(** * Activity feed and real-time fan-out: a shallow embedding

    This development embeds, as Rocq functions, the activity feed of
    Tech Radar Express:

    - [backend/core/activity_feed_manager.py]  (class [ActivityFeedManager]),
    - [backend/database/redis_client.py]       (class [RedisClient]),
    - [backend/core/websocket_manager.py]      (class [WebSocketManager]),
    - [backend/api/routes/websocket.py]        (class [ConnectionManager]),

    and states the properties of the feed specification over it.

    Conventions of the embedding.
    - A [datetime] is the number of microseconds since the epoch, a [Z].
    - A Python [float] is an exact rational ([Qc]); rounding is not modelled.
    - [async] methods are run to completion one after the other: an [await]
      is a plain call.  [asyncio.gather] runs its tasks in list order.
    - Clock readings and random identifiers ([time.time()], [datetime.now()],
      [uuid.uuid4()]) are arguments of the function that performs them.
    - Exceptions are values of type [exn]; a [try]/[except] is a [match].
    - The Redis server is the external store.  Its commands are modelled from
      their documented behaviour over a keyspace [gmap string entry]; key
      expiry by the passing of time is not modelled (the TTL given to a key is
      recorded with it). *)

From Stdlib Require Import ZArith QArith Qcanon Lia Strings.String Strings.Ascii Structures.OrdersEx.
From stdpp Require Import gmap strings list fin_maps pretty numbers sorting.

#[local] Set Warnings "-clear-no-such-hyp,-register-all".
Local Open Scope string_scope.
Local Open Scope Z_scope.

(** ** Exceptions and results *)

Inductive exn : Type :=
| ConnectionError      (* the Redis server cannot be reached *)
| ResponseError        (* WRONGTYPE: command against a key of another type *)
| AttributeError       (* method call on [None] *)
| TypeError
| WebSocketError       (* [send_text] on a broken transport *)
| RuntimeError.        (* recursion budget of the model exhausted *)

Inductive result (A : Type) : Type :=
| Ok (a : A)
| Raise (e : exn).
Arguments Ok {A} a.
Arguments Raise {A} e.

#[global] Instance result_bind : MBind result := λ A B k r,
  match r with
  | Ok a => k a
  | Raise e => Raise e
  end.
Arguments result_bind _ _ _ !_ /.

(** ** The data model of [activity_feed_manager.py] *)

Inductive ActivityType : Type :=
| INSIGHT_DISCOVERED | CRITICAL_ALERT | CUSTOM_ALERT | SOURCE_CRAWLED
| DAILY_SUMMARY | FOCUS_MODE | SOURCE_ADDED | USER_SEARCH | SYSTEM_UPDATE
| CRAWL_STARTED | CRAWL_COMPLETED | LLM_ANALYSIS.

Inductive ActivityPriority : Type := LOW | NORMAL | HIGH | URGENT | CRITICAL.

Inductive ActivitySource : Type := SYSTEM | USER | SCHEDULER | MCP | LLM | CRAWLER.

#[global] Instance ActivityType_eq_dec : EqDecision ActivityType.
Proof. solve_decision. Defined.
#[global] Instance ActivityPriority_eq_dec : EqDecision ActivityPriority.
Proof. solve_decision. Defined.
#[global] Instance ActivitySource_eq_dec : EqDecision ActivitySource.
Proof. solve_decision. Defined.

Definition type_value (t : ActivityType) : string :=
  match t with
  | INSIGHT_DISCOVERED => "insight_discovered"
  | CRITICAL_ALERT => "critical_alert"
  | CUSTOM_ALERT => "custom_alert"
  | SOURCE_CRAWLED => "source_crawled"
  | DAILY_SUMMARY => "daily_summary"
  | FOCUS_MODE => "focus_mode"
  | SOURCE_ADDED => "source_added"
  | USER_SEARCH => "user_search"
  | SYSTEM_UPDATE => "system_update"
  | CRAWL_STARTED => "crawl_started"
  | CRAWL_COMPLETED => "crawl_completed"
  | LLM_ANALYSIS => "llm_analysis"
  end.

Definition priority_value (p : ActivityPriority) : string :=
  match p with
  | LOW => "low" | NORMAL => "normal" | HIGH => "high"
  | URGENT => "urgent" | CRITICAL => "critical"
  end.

***

Take the entries above and return only the lines from the one with "recorded with it). *)" to the one with "be reached *)", both included, unchanged.

→ **REPLY**:
      recorded with it). *)

From Stdlib Require Import ZArith QArith Qcanon Lia Strings.String Strings.Ascii Structures.OrdersEx.
From stdpp Require Import gmap strings list fin_maps pretty numbers sorting.

#[local] Set Warnings "-clear-no-such-hyp,-register-all".
Local Open Scope string_scope.
Local Open Scope Z_scope.

(** ** Exceptions and results *)

Inductive exn : Type :=
| ConnectionError      (* the Redis server cannot be reached *)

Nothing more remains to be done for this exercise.